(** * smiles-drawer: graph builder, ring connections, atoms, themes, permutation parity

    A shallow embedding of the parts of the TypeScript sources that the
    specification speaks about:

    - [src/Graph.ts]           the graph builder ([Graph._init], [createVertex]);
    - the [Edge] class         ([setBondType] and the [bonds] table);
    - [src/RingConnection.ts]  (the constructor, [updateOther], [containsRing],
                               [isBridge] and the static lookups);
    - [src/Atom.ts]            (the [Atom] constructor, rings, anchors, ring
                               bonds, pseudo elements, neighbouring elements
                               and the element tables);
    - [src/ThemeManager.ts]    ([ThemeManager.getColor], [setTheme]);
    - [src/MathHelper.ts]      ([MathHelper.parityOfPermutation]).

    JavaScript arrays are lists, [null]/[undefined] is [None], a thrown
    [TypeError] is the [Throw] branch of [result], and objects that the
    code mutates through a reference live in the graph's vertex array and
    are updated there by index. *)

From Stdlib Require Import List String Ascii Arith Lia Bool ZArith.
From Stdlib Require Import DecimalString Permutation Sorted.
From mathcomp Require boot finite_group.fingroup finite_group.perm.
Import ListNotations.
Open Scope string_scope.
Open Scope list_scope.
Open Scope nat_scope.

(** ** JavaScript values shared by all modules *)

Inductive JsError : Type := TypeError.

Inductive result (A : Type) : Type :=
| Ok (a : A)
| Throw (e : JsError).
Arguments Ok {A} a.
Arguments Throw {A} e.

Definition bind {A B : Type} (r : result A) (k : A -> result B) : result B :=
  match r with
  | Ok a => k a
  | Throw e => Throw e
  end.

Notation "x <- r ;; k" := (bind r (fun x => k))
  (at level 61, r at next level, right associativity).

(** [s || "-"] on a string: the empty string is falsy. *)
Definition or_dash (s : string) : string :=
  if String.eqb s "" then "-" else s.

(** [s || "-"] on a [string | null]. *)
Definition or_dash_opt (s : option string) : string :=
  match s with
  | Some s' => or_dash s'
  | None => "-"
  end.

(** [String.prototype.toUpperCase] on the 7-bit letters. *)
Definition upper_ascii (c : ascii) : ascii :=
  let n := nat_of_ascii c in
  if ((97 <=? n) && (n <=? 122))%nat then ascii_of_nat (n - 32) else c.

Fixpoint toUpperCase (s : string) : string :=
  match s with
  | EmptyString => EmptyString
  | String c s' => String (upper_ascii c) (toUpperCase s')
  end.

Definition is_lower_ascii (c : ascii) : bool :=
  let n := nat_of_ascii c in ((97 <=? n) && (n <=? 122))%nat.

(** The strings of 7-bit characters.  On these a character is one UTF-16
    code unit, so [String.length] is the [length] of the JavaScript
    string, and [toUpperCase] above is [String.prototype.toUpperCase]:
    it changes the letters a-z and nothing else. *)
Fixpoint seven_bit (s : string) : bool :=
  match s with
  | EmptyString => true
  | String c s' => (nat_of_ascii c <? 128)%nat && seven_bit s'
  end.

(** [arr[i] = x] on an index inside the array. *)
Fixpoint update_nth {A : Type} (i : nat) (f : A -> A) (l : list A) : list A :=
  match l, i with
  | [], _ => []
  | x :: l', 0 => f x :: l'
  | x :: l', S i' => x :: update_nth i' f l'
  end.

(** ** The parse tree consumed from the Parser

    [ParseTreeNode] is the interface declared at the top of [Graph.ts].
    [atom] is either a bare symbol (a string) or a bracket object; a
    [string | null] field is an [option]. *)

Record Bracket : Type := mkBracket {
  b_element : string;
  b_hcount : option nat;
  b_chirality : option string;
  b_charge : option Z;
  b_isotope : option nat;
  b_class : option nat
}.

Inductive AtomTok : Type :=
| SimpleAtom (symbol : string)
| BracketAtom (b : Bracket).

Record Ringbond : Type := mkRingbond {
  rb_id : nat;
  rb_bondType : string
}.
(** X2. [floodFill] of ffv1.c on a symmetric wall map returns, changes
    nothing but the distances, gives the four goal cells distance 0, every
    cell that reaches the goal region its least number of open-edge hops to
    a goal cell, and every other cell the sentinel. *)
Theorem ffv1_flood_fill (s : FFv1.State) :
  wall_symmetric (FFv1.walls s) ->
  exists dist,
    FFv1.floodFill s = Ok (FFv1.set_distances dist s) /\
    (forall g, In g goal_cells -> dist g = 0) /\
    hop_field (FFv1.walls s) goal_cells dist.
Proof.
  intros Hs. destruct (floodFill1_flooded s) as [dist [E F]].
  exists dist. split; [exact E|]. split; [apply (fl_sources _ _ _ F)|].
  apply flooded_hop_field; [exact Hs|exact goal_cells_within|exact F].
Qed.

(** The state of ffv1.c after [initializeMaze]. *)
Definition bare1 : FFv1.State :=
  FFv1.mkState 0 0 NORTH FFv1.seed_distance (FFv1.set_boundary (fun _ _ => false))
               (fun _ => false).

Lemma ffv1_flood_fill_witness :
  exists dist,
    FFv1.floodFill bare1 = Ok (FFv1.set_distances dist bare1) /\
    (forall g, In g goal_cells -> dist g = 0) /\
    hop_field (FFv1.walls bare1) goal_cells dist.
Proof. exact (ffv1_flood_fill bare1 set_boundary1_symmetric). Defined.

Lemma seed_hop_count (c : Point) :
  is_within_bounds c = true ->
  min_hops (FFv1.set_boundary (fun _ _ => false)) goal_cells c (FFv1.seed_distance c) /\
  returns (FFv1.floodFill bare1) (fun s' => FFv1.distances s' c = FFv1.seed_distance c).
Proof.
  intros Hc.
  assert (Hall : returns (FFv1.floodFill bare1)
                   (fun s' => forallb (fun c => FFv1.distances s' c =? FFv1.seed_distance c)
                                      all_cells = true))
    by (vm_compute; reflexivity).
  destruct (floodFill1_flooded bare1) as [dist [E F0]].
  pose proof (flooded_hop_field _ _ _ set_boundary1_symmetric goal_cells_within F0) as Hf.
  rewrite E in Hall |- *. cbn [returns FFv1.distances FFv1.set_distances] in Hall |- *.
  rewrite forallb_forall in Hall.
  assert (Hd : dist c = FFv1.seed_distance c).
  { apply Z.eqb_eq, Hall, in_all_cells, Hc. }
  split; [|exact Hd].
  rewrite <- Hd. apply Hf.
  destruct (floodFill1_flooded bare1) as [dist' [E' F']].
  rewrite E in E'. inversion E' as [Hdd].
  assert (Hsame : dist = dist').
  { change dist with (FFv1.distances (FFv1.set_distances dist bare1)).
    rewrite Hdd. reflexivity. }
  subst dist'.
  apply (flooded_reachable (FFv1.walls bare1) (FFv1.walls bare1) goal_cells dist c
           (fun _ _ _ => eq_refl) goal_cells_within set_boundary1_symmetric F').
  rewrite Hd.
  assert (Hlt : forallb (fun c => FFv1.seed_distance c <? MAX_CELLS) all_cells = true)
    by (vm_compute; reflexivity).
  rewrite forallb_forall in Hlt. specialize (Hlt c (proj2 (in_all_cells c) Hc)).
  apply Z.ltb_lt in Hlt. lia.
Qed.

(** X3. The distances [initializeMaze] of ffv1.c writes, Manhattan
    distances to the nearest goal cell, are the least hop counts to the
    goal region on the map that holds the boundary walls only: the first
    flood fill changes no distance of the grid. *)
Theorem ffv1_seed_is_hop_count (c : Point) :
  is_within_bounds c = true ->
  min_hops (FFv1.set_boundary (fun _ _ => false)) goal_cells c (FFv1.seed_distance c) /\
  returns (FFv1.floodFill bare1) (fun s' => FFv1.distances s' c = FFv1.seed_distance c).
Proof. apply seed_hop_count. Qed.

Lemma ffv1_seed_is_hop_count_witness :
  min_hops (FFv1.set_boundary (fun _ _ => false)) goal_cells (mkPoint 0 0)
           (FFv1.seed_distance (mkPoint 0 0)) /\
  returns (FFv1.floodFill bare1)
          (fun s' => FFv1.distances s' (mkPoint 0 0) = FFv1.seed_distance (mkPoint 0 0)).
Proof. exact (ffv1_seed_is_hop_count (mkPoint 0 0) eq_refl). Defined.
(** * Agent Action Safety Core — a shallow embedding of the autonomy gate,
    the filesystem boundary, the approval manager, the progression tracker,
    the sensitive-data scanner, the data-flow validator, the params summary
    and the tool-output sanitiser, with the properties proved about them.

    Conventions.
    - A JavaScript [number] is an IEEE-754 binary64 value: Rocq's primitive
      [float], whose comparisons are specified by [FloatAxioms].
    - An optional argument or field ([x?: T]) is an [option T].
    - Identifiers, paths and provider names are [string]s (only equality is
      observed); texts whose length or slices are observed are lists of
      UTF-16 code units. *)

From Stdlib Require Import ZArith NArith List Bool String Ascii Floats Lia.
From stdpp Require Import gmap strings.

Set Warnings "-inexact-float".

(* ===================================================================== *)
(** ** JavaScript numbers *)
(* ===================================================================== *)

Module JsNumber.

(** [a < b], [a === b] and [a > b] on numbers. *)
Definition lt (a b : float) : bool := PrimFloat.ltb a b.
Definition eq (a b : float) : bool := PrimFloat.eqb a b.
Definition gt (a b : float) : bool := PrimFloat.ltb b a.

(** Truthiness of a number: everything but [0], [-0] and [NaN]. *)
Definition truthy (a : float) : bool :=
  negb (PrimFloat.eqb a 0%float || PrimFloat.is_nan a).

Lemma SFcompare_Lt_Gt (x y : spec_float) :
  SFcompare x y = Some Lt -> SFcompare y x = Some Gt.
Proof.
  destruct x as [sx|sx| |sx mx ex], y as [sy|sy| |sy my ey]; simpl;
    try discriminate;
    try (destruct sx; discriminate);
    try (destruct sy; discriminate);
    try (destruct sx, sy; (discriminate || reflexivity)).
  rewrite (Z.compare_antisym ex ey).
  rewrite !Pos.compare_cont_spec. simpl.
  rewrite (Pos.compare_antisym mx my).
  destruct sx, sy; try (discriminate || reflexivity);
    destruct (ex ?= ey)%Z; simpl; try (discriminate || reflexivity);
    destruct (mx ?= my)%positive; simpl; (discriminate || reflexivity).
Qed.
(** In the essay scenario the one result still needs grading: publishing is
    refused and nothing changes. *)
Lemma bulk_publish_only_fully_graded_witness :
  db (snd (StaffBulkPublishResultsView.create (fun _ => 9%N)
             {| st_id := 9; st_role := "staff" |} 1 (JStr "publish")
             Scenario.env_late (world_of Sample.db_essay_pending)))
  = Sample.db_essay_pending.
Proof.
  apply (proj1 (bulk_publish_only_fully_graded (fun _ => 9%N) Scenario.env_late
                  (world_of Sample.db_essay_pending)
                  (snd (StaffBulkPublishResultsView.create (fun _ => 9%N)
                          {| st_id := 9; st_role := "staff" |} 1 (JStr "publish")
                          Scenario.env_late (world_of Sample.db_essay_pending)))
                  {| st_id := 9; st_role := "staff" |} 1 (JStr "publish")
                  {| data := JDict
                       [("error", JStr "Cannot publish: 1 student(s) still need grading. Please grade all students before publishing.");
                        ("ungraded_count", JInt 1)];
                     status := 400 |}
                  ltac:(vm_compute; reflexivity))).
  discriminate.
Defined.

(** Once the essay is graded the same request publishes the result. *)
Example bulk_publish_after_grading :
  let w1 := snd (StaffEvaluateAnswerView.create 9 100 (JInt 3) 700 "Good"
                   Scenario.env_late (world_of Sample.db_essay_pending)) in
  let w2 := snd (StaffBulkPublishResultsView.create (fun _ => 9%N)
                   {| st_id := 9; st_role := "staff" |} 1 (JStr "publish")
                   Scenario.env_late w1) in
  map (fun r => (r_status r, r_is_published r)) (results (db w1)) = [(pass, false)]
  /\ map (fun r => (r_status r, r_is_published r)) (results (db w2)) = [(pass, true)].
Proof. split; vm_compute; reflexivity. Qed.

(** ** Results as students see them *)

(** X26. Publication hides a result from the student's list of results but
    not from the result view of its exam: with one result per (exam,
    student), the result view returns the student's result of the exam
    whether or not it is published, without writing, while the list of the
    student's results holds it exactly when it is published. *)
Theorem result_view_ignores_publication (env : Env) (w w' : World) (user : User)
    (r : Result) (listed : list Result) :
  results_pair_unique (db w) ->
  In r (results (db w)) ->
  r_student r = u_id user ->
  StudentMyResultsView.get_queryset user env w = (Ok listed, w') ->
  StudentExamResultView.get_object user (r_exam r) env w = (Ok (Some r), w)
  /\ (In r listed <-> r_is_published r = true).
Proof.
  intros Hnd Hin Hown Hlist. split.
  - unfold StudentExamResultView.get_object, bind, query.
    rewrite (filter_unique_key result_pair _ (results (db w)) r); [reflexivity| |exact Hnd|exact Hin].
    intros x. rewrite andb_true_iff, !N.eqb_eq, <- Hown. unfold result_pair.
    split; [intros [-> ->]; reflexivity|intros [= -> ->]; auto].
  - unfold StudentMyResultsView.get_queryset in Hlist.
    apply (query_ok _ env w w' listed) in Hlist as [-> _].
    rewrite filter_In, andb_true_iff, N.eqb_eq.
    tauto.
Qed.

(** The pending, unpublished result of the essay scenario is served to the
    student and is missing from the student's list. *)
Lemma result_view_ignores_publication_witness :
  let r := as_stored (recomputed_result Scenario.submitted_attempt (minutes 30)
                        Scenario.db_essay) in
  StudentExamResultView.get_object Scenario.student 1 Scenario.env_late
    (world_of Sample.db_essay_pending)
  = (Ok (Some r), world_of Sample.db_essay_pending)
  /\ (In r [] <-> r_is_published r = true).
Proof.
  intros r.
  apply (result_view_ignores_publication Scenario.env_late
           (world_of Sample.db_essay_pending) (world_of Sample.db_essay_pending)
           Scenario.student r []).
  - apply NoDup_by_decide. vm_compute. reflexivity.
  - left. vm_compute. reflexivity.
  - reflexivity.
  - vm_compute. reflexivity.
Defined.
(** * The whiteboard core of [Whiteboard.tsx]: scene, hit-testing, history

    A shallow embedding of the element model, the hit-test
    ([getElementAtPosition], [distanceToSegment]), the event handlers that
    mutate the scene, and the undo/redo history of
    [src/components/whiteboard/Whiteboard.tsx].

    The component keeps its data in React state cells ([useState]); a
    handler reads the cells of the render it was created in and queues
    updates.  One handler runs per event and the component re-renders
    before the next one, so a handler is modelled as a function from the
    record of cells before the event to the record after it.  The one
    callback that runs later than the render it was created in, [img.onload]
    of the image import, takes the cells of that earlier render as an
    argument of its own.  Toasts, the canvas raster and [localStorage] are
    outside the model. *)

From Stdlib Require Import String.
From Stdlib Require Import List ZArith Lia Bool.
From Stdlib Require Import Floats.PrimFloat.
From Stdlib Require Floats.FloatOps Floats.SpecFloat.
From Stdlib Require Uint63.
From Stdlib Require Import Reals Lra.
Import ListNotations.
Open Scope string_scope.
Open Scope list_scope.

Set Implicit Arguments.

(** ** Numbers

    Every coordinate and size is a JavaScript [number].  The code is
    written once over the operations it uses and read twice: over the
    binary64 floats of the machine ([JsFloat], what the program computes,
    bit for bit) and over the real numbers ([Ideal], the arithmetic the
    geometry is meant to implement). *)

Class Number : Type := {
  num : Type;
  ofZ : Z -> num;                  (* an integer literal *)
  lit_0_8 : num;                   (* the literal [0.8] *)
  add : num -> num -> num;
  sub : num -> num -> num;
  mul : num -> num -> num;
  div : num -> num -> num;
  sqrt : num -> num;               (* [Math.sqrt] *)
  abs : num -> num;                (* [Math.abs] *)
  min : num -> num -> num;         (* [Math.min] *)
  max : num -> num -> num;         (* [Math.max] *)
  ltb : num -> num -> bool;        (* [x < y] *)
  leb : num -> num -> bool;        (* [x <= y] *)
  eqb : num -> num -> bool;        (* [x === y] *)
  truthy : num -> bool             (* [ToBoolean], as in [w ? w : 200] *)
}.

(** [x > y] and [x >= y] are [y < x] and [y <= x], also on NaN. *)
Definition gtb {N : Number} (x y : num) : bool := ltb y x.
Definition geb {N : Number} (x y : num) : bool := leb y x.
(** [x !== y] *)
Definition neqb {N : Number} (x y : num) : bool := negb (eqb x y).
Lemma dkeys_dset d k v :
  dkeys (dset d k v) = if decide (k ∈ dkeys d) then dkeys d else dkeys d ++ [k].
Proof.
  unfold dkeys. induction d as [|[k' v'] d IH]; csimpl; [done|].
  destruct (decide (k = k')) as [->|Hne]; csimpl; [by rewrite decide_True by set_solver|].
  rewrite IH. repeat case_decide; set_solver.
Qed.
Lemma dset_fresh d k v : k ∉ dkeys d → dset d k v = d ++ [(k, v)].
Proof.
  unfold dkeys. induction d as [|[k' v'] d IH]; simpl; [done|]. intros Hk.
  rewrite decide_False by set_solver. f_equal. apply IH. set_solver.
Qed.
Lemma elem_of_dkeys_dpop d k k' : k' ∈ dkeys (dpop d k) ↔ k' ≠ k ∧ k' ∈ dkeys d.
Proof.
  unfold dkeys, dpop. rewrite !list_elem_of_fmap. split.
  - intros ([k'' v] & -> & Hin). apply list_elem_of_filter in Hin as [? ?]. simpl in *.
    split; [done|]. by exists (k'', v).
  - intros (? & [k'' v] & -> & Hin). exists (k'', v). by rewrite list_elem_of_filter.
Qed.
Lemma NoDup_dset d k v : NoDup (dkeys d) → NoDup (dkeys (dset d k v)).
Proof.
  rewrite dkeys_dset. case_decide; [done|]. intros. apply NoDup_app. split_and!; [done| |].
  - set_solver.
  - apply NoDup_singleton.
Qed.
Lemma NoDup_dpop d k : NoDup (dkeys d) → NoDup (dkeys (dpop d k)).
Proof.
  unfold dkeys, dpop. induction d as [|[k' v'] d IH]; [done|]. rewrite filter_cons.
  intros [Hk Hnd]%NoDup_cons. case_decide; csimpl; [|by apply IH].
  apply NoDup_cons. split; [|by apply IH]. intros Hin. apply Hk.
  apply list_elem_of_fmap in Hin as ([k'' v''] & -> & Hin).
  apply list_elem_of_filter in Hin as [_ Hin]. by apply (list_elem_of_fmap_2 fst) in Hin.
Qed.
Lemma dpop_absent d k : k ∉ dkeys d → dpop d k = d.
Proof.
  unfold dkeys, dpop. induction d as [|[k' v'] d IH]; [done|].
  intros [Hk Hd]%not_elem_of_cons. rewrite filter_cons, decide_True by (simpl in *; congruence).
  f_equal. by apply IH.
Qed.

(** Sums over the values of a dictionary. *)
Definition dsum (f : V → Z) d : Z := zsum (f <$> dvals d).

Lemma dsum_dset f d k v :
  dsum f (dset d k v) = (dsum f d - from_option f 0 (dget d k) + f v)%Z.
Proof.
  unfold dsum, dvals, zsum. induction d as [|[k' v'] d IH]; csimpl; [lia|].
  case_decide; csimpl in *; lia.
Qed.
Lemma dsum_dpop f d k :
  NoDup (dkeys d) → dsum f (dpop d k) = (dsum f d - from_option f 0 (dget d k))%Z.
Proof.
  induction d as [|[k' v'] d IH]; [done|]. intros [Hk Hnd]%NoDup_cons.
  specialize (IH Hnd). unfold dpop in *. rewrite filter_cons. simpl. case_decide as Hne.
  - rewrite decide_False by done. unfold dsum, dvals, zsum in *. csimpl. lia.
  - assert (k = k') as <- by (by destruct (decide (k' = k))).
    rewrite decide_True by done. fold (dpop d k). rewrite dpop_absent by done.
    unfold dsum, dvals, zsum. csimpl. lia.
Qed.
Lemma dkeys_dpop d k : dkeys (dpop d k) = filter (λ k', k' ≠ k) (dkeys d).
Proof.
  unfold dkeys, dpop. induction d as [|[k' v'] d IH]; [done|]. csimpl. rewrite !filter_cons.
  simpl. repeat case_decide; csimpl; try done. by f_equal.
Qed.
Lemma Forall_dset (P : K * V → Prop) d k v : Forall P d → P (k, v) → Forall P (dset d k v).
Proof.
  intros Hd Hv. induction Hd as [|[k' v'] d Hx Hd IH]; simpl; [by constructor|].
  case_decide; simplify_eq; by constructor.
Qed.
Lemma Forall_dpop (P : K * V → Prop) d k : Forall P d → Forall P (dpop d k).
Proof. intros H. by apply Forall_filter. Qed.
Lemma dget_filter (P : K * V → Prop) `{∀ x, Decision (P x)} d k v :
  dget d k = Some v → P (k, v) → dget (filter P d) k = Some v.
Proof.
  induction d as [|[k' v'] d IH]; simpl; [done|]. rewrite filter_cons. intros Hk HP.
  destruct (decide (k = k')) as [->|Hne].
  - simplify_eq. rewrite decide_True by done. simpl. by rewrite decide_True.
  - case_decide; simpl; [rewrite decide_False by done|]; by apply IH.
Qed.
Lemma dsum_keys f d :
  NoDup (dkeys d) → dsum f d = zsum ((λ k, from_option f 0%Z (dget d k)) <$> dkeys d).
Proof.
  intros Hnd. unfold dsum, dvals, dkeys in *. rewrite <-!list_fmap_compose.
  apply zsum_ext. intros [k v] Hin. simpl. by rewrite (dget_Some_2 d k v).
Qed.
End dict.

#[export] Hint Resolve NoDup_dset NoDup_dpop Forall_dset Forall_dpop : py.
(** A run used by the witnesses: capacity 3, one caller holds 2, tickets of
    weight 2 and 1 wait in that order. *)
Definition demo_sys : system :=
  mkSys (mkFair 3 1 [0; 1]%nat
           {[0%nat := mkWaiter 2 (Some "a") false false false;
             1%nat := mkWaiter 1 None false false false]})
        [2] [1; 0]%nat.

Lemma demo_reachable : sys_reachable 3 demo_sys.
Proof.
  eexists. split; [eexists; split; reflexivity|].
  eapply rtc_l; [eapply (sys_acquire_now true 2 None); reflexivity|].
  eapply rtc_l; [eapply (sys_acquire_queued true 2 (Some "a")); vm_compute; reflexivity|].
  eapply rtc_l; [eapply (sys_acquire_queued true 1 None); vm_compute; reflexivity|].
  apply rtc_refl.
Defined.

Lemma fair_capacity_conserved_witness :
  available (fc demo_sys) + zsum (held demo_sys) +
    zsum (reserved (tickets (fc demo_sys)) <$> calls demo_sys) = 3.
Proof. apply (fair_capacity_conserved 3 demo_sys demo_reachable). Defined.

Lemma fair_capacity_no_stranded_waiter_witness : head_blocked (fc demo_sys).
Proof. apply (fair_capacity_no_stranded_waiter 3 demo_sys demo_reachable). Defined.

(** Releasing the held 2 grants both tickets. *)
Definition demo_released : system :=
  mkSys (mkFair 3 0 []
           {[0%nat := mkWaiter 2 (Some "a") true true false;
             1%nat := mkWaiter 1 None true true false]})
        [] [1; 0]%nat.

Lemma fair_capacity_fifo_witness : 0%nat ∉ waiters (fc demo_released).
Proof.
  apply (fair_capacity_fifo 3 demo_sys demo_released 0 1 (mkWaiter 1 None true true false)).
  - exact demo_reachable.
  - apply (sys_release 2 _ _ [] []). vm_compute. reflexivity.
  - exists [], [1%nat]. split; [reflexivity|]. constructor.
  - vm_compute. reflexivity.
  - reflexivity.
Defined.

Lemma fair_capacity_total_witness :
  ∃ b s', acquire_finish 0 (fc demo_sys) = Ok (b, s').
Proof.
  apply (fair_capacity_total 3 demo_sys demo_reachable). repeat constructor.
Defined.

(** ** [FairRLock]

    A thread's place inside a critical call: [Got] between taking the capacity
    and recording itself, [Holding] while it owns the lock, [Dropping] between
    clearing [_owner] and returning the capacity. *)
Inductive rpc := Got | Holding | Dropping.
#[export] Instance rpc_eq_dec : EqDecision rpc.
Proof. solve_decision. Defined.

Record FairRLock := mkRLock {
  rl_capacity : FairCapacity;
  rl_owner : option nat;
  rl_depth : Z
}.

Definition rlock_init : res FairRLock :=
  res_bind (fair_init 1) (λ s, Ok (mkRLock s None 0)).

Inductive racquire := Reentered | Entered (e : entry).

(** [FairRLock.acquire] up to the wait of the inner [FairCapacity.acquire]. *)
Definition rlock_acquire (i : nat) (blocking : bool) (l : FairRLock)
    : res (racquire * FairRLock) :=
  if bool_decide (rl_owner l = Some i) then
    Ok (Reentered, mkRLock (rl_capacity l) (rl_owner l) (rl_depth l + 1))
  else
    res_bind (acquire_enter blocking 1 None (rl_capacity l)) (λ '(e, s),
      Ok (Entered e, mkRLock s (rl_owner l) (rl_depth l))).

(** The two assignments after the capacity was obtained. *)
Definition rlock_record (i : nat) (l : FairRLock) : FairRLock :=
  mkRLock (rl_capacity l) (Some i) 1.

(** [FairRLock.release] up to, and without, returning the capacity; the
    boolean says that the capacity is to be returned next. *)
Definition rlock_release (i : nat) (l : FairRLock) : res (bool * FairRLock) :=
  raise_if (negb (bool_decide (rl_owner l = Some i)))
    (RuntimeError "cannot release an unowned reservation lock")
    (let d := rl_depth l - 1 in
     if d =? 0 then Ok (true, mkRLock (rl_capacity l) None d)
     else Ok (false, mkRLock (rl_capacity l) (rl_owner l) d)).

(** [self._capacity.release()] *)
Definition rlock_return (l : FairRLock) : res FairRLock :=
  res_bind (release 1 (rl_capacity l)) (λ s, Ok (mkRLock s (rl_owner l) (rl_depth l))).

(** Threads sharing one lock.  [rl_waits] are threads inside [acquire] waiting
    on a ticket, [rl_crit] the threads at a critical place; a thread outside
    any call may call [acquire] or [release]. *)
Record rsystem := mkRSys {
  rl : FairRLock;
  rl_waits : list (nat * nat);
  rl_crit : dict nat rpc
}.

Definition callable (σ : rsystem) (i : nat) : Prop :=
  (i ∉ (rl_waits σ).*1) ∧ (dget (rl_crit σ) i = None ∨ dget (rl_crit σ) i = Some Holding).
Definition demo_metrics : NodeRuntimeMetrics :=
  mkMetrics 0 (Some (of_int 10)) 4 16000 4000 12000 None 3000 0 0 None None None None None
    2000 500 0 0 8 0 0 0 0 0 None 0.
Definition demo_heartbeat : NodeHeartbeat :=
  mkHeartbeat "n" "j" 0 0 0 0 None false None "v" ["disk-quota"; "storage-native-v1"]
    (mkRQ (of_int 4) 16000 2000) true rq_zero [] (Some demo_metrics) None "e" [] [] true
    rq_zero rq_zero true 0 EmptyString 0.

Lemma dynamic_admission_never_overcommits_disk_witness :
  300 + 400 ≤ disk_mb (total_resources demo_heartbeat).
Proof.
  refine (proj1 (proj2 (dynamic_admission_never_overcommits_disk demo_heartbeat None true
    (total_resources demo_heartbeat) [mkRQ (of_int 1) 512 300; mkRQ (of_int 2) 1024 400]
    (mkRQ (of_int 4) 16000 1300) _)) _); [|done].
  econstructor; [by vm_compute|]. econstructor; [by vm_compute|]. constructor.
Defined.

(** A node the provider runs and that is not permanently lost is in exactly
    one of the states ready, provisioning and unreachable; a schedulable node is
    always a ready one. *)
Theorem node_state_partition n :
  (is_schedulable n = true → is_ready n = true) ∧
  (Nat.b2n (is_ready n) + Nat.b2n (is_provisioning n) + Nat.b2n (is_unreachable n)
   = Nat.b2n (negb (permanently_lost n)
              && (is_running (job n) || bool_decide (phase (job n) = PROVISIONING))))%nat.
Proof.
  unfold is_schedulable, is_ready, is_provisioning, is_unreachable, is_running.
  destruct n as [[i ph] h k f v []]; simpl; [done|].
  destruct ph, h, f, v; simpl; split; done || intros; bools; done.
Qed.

====

Your job is to print exactly the lines that run from the top of the entries through the line with "- the [Edge]", and no others.

(** * smiles-drawer: graph builder, ring connections, atoms, themes, permutation parity

    A shallow embedding of the parts of the TypeScript sources that the
    specification speaks about:

    - [src/Graph.ts]           the graph builder ([Graph._init], [createVertex]);
    - the [Edge] class         ([setBondType] and the [bonds] table);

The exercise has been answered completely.